La communauté san a clairement établi que l’accord de partage des bénéfices conclu avec le CSIR autorisait uniquement Phytopharm ou Unilever à commercialiser la molécule P57. Tout autre produit auquel on attribuerait les avantages de la molécule P57 ou qu’on associerait à la communauté san porte atteinte à l’accord de partage des bénéfices et au droit de la communauté san à ses savoirs traditionnels. Actuellement, plusieurs ONG, la communauté san et Phytopharm en appellent aux gouvernements pour prendre des mesures contre la vente de ces produits, non seulement du fait de leur nature juridique douteuse, mais également du fait qu’ils sont commercialisés en dehors du cadre de l’accord de partage des bénéfices et qu’ils ne reconnaissent pas le rôle des savoirs traditionnels des San.

Résultats commerciaux

Bien qu’aucun produit n’ait été commercialisé par Phytopharm ou Unilever depuis la fin de 2010, le développement de la molécule P57 et son brevetage ultérieur ont déjà procuré des avantages au CSIR et à la communauté san, et cette situation devrait perdurer à l’avenir au fur et à mesure que les produits seront mis sur le marché. D’abord et surtout, cela a permis aux San de toucher des fonds qui leur faisaient cruellement défaut. Le partenariat axé sur le partage des savoirs entre le CSIR et la communauté san permet également de créer davantage d’actifs de propriété intellectuelle innovants et de bénéficier des avantages économiques que cela comporte. La future commercialisation peut également contribuer à créer de nombreux emplois pour les San qui, grâce à leurs savoirs traditionnels, sont les meilleurs cultivateurs de plantes hoodia.
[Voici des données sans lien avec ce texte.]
Lemma trim_end_upper s :
  trim_end (to_ascii_uppercase s) = to_ascii_uppercase (trim_end s).
Proof.
  apply bytes_inj. unfold trim_end, to_ascii_uppercase, trim_end_l.
  rewrite bytes_smap, !bytes_of_bytes, bytes_smap.
  rewrite <- fmap_reverse, drop_ws_map by auto using upper_ws1, upper_ws2, upper_ws3.
  by rewrite bytes_of_bytes, fmap_reverse.
Qed.
Lemma trim_upper s : trim (to_ascii_uppercase s) = to_ascii_uppercase (trim s).
Proof.
  apply bytes_inj. unfold trim, to_ascii_uppercase, trim_end_l, trim_start_l.
  rewrite !bytes_smap, !bytes_of_bytes.
  rewrite drop_ws_map by auto using upper_ws1, upper_ws2, upper_ws3.
  rewrite <- fmap_reverse, drop_ws_map by auto using upper_ws1, upper_ws2, upper_ws3.
  by rewrite fmap_reverse.
Qed.
#[export] Hint Rewrite trim_idem trim_trim_start trim_trim_end : rust.

(** ** Lemmas: decimal numbers *)
Lemma pretty_char_digit x :
  (x < 10)%N ->
  is_ascii_digit (pretty_N_char x) = true /\ digit_val (pretty_N_char x) = Z.of_N x.
Proof.
  intros Hx. assert (x = 0 \/ x = 1 \/ x = 2 \/ x = 3 \/ x = 4 \/ x = 5 \/ x = 6
    \/ x = 7 \/ x = 8 \/ x = 9)%N as Hc by lia.
  by destruct_or! Hc; subst.
Qed.

Lemma digits_val_app acc a b :
  digits_val acc (a +:+ b) = digits_val (digits_val acc a) b.
Proof. revert acc. induction a as [|c a IH]; intros acc; [done|]. apply IH. Qed.

Lemma pretty_N_go_digits x s :
  exists t, pretty_N_go x s = t +:+ s /\ sall is_ascii_digit t = true
    /\ ((0 < x)%N -> t <> "") /\ digits_val 0 t = Z.of_N x.
Proof.
  revert s. induction (N.lt_wf_0 x) as [x _ IH]; intros s.
  destruct (decide (x = 0)%N) as [->|Hx]; [by exists ""|].
  rewrite pretty_N_go_step by lia.
  assert (Hm : (x `mod` 10 < 10)%N) by (apply N.mod_lt; lia).
  destruct (pretty_char_digit _ Hm) as [Hd Hv].
  destruct (IH (x `div` 10)%N (N.div_lt x 10 ltac:(lia) eq_refl)
    (String (pretty_N_char (x `mod` 10)) s)) as (t & -> & Ht & _ & Hval).
  exists (t +:+ String (pretty_N_char (x `mod` 10)) "").
  rewrite sapp_assoc, sall_app, digits_val_app, Ht, Hval. cbn [sall digits_val]. rewrite Hd, Hv.
  split_and!; [done|done|by destruct t|].
  pose proof (N.div_mod x 10 ltac:(lia)). lia.
Qed.

Lemma dec_spec n :
  (0 <= n)%Z -> sall is_ascii_digit (dec n) = true /\ dec n <> ""
                /\ digits_val 0 (dec n) = n.
Proof.
  intros Hn. unfold dec, pretty, pretty_N.
  destruct (decide (Z.to_N n = 0)%N) as [H0|H0].
  { split_and!; [done|done|]. assert (n = 0)%Z as -> by lia. done. }
  destruct (pretty_N_go_digits (Z.to_N n) "") as (t & -> & Hd & Hne & Hv).
  rewrite sapp_nil_r, Hv. split_and!; [done|apply Hne; lia|lia].
Qed.
Lemma dec_inj a b : (0 <= a)%Z -> (0 <= b)%Z -> dec a = dec b -> a = b.
Proof.
  intros [_ [_ Ha]]%dec_spec [_ [_ Hb]]%dec_spec H. by rewrite <- Ha, <- Hb, H.
Qed.
Lemma dec_no_char c n :
  (0 <= n)%Z -> is_ascii_digit c = false -> contains_char c (dec n) = false.
Proof. intros [Hd _]%dec_spec Hc. by apply (sall_no_char is_ascii_digit). Qed.

(** Printing then parsing a number in range gives it back. *)
Lemma parse_uint_dec max n : (0 <= n <= max)%Z -> parse_uint max (dec n) = Some n.
Proof.
  intros Hn. destruct (dec_spec n) as (Hd & Hne & Hv); [lia|].
  unfold parse_uint. destruct (dec n) as [|c r] eqn:E; [done|].
  assert (Hc : ceqb "+" c = false).
  { apply ceqb_neq. intros <-. done. }
  rewrite Hc. cbn [is_empty orb]. rewrite Hd, Hv. cbn.
  by rewrite (proj2 (Z.leb_le _ _)) by lia.
Qed.
(** What [parse] accepts is within the width. *)
Lemma digits_val_nonneg acc s :
  (0 <= acc)%Z -> sall is_ascii_digit s = true -> (0 <= digits_val acc s)%Z.
Proof.
  revert acc. induction s as [|c s IH]; intros acc Ha; cbn; [done|].
  rewrite andb_true_iff. unfold is_ascii_digit at 1, in_range.
  rewrite andb_true_iff, !N.leb_le. intros [Hc Hs].
  apply IH; [|done]. unfold digit_val. lia.
Qed.
Lemma parse_uint_range max s n : parse_uint max s = Some n -> (0 <= n <= max)%Z.
Proof.
  unfold parse_uint. set (d := match s with "" => s | String _ _ => _ end).
  destruct (is_empty d || negb (sall is_ascii_digit d)) eqn:E; [done|].
  apply orb_false_iff in E as [_ E%negb_false_iff].
  destruct (Z.leb_spec (digits_val 0 d) max); [|done]. intros [= <-].
  split; [by apply digits_val_nonneg | done].
Qed.

(** ** Byte-wise order: total, so [sort] and [dedup] are canonical. *)
#[export] Instance sleb_total : TotalLeb sleb.
Proof.
  split.
  - intros x. induction x as [|c x IH]; intros [|d y]; cbn; [by left|by left|by right|].
    destruct (N.lt_total (byte c) (byte d)) as [H|[H|H]].
    + left. by rewrite (proj2 (N.ltb_lt _ _) H).
    + assert (c = d) as ->.
      { rewrite <- (Ascii.ascii_N_embedding c), <- (Ascii.ascii_N_embedding d). by f_equal. }
      rewrite ceqb_refl. cbn. destruct (IH y) as [->| ->]; rewrite orb_true_r; auto.
    + right. by rewrite (proj2 (N.ltb_lt _ _) H).
  - intros x. induction x as [|c x IH]; intros [|d y] [|e z]; cbn; try done.
    rewrite !orb_true_iff, !andb_true_iff, !N.ltb_lt, !ceqb_eq.
    intros [H1|[-> H1]] [H2|[-> H2]]; [left; lia|left; lia|left; lia|right; eauto].
  - intros x. induction x as [|c x IH]; intros [|d y]; cbn; try done.
    rewrite !orb_true_iff, !andb_true_iff, !N.ltb_lt, !ceqb_eq.
    intros [H1|[-> H1]] [H2|[? H2]]; subst; [lia|lia|lia|]. by rewrite (IH y).
Qed.
Definition sort_dedup_s : list string -> list string := sort_dedup sleb seqb.
Definition sort_dedup_z : list Z -> list Z := sort_dedup Z.leb Z.eqb.
Lemma elem_of_sort_dedup_s x l : x ∈ sort_dedup_s l <-> x ∈ l.
Proof. apply (elem_of_sort_dedup _ _). apply seqb_eq. Qed.
Lemma elem_of_sort_dedup_z x l : x ∈ sort_dedup_z l <-> x ∈ l.
Proof. apply (elem_of_sort_dedup _ _). apply Z.eqb_eq. Qed.
Lemma sort_dedup_s_strict l :
  StronglySorted (fun x y => sleb x y = true /\ x <> y) (sort_dedup_s l).
Proof. apply (sort_dedup_strict _ _). apply seqb_eq. Qed.
Lemma sort_dedup_z_strict l :
  StronglySorted (fun x y => Z.leb x y = true /\ x <> y) (sort_dedup_z l).
Proof. apply (sort_dedup_strict _ _). apply Z.eqb_eq. Qed.
Lemma sort_dedup_z_canonical l1 l2 :
  (forall z, z ∈ l1 <-> z ∈ l2) -> sort_dedup_z l1 = sort_dedup_z l2.
Proof. apply (sort_dedup_canonical _ _). apply Z.eqb_eq. Qed.

(** ** Solid strings, and trimming by a character *)
Lemma trim_all_solid s : sall solid s = true -> trim s = s.
Proof.
  intros H. apply bytes_inj. unfold trim. rewrite bytes_of_bytes.
  assert (Hs : Forall (fun x => solid x = true) (bytes s)).
  { induction s as [|c s IH]; cbn in *; [constructor|].
    apply andb_true_iff in H as [??]. constructor; auto. }
  assert (Hd : forall w1 w2 w3 l, (forall x, x ∈ l -> no_ws w1 w2 w3 x) -> drop_ws w1 w2 w3 l = l).
  { intros w1 w2 w3 [|x l] Hl; [done|]. apply (drop_ws_app w1 w2 w3 [] x l). apply Hl. set_solver. }
  rewrite Forall_forall in Hs. unfold trim_start_l, trim_end_l.
  rewrite (Hd ws1 ws2 ws3).
  - rewrite Hd; [by rewrite reverse_involutive|].
    intros x Hx. rewrite elem_of_reverse in Hx. exact (proj2 (solid_no_ws x (Hs x Hx))).
  - intros x Hx. exact (proj1 (solid_no_ws x (Hs x Hx))).
Qed.

Lemma trim_end_matches_app c s :
  exists k, s = trim_end_matches c s +:+ k /\ sall (ceqb c) k = true.
Proof.
  induction s as [|d s (k & Hk & Hc)]; [by exists ""|]. cbn.
  destruct (is_empty (trim_end_matches c s) && ceqb c d) eqn:E.
  - apply andb_true_iff in E as [E%is_empty_true Ed]. rewrite E in Hk.
    exists (String d s). rewrite Hk, sapp_nil_l. cbn. by rewrite Ed, Hc.
  - exists k. rewrite sapp_cons, <- Hk. done.
Qed.
Lemma before_trim_end_matches c s : before c (trim_end_matches c s) = before c s.
Proof.
  destruct (trim_end_matches_app c s) as (k & Hk & Hc).
  rewrite Hk at 2. generalize (trim_end_matches c s). intros t.
  destruct (contains_char c t) eqn:E.
  - destruct (split_once c t) as [[a b]|] eqn:Hs; [|apply split_once_none in Hs; congruence].
    apply split_once_some in Hs as [-> Ha]. rewrite sapp_assoc, sapp_cons.
    by rewrite !before_app.
  - rewrite before_none by done. destruct k as [|d k]; [by rewrite sapp_nil_r, before_none|].
    cbn in Hc. apply andb_true_iff in Hc as [<-%ceqb_eq _]. by rewrite before_app.
Qed.
Lemma trim_start_matches_none c s : starts_with (String c "") s = false -> trim_start_matches c s = s.
Proof.
  destruct s as [|d s]; [done|]. unfold starts_with. cbn. by destruct (ceqb c d).
Qed.
Lemma sall_before p c s : sall p s = true -> sall p (before c s) = true.
Proof.
  unfold before. destruct (split_once c s) as [[a b]|] eqn:E; [|done].
  apply split_once_some in E as [-> _]. rewrite sall_app. by intros [? _]%andb_true_iff.
Qed.
Lemma sall_trim_end_matches p c s : sall p s = true -> sall p (trim_end_matches c s) = true.
Proof.
  destruct (trim_end_matches_app c s) as (k & Hk & _). rewrite Hk at 1. rewrite sall_app.
  by intros [? _]%andb_true_iff.
Qed.
Lemma contains_before d c s : contains_char d s = false -> contains_char d (before c s) = false.
Proof.
  unfold before. destruct (split_once c s) as [[a b]|] eqn:E; [|done].
  apply split_once_some in E as [-> _]. rewrite contains_char_app. by intros [? _]%orb_false_iff.
Qed.
Lemma lower_before c s :
  (forall d, ceqb c (lower_char d) = ceqb c d) ->
  before c (to_ascii_lowercase s) = to_ascii_lowercase (before c s).
Proof.
  intros Hc. assert (lower_char c = c) as Hcc.
  { symmetry. apply ceqb_eq. by rewrite Hc, ceqb_refl. }
  assert (Hn : forall t, contains_char c (to_ascii_lowercase t) = contains_char c t).
  { intros t. unfold contains_char, to_ascii_lowercase. rewrite sany_smap. by apply sany_ext. }
  unfold before at 2. destruct (split_once c s) as [[a b]|] eqn:E.
  - apply split_once_some in E as [-> Ha]. unfold to_ascii_lowercase at 1. rewrite smap_app.
    cbn [smap]. rewrite Hcc. apply before_app. by fold (to_ascii_lowercase a); rewrite Hn.
  - apply split_once_none in E. apply before_none. by rewrite Hn.
Qed.

Lemma contains_trim_end_matches d c s :
  contains_char d s = false -> contains_char d (trim_end_matches c s) = false.
Proof.
  destruct (trim_end_matches_app c s) as (k & Hk & _). rewrite Hk at 1.
  rewrite contains_char_app. by intros [? _]%orb_false_iff.
Qed.
Lemma contains_trim_start_matches d c s :
  contains_char d s = false -> contains_char d (trim_start_matches c s) = false.
Proof.
  induction s as [|e s IH]; cbn; [done|]. intros [H1 H2]%orb_false_iff.
  destruct (ceqb c e); [by apply IH|]. cbn. by rewrite H1.
Qed.
Lemma contains_trim_matches d c s :
  contains_char d s = false -> contains_char d (trim_matches c s) = false.
Proof. intros. by apply contains_trim_end_matches, contains_trim_start_matches. Qed.

Lemma trim_end_solid a x b :
  solid x = true -> trim_end (a +:+ String x b) = a +:+ String x (trim_end b).
Proof.
  intros [_ H2]%solid_no_ws. apply bytes_inj. unfold trim_end.
  rewrite !bytes_app. cbn [bytes String.list_ascii_of_string].
  fold bytes. rewrite !bytes_of_bytes. unfold trim_end_l.
  rewrite reverse_app, reverse_cons, <- app_assoc. cbn [app].
  rewrite drop_ws_app by done. rewrite reverse_app, reverse_cons, reverse_involutive.
  by rewrite <- app_assoc.
Qed.
Lemma trim_start_solid x b : solid x = true -> trim_start (String x b) = String x b.
Proof.
  intros [H1 _]%solid_no_ws. apply bytes_inj. unfold trim_start.
  rewrite bytes_of_bytes. apply (drop_ws_app _ _ _ []). done.
Qed.
Lemma trim_start_end s : trim_start s = s -> trim_end s = s -> trim s = s.
Proof.
  intros H1 H2. apply bytes_inj. unfold trim. rewrite bytes_of_bytes.
  apply (f_equal bytes) in H1, H2. unfold trim_start, trim_end in *.
  rewrite bytes_of_bytes in *. by rewrite H1, H2.
Qed.

(** Text made of terminated lines reads back as those lines. *)
Definition unlines (l : list string) : string :=
  foldr (fun s r => s +:+ String nl r) "" l.
Definition line_ok (s : string) : bool :=
  negb (contains_char nl s) && negb (contains_char "013" s).
Lemma line_ok_no_nl s : line_ok s = true -> contains_char nl s = false.
Proof. intros [H _]%andb_true_iff. by apply negb_true_iff. Qed.
Lemma split_unlines l :
  Forall (fun s => line_ok s = true) l -> split nl (unlines l) = l ++ [""].
Proof.
  induction 1 as [|s l Hs _ IH]; [done|]. cbn [unlines foldr].
  rewrite split_app by (by apply line_ok_no_nl). fold (unlines l). by rewrite IH.
Qed.
Lemma lines_unlines l : Forall (fun s => line_ok s = true) l -> lines (unlines l) = l.
Proof.
  intros H. unfold lines. rewrite split_unlines by done.
  rewrite last_snoc, length_app. cbn [length]. rewrite Nat.add_sub, take_app_length, app_nil_r.
  induction H as [|s l [_ Hs%negb_true_iff]%andb_true_iff _ IH]; [done|].
  cbn [map]. rewrite IH. f_equal. unfold drop_cr.
  destruct (strip_suffix cr s) eqn:E; [|done]. apply strip_suffix_spec in E. subst.
  rewrite contains_char_app in Hs. apply orb_false_iff in Hs as [_ Hs]. discriminate Hs.
Qed.
Lemma solid_line_ok s : sall solid s = true -> line_ok s = true.
Proof.
  intros H. unfold line_ok. rewrite !(sall_no_char solid) by done. done.
Qed.
Lemma digit_solid s : sall is_ascii_digit s = true -> sall solid s = true.
Proof.
  assert (H : forall c, implb (is_ascii_digit c) (solid c) = true) by by_bytes.
  apply sall_impl. intros c Hc. specialize (H c). by rewrite Hc in H.
Qed.
Lemma starts_with_one a c s : starts_with (String a "") (String c s) = ceqb a c.
Proof. unfold starts_with. cbn [strip_prefix]. by destruct (ceqb a c). Qed.
(** White space after a solid byte is trimmed away. *)
Lemma trim_app_ws a x b :
  solid x = true -> trim_end b = "" -> trim ((a +:+ String x "") +:+ b) = trim (a +:+ String x "").
Proof.
  intros Hx Hb. rewrite sapp_assoc. cbn. change (String x "" +:+ b) with (String x b).
  rewrite !trim_solid by done. by rewrite Hb.
Qed.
Reconnaissance des savoirs traditionnels

L’accord de partage des bénéfices conclu entre la communauté san et le CSIR constitue un progrès considérable en vue de la reconnaissance des droits collectifs des communautés autochtones, détentrices de savoirs traditionnels liés à la biodiversité. Cet accord reconnaît l’importance des actifs de propriété intellectuelle potentiels au niveau national et montre qu’il serait profitable à de nombreux pays de déterminer et d’évaluer leurs secteurs concurrentiels afin de favoriser les activités innovantes dans ces secteurs. Il illustre également la manière créative dont les droits de propriété intellectuelle peuvent être utilisés de façon à servir de catalyseur à la négociation d’accords de licence et de partenariat avec des détenteurs d’actifs fondés sur des savoirs. En servant d’exemple pour de potentiels futurs accords de partage des bénéfices, le partenariat existant entre le CSIR et la communauté san montre comment la propriété intellectuelle peut être utilisée afin de favoriser la croissance économique et le développement à l’échelle nationale.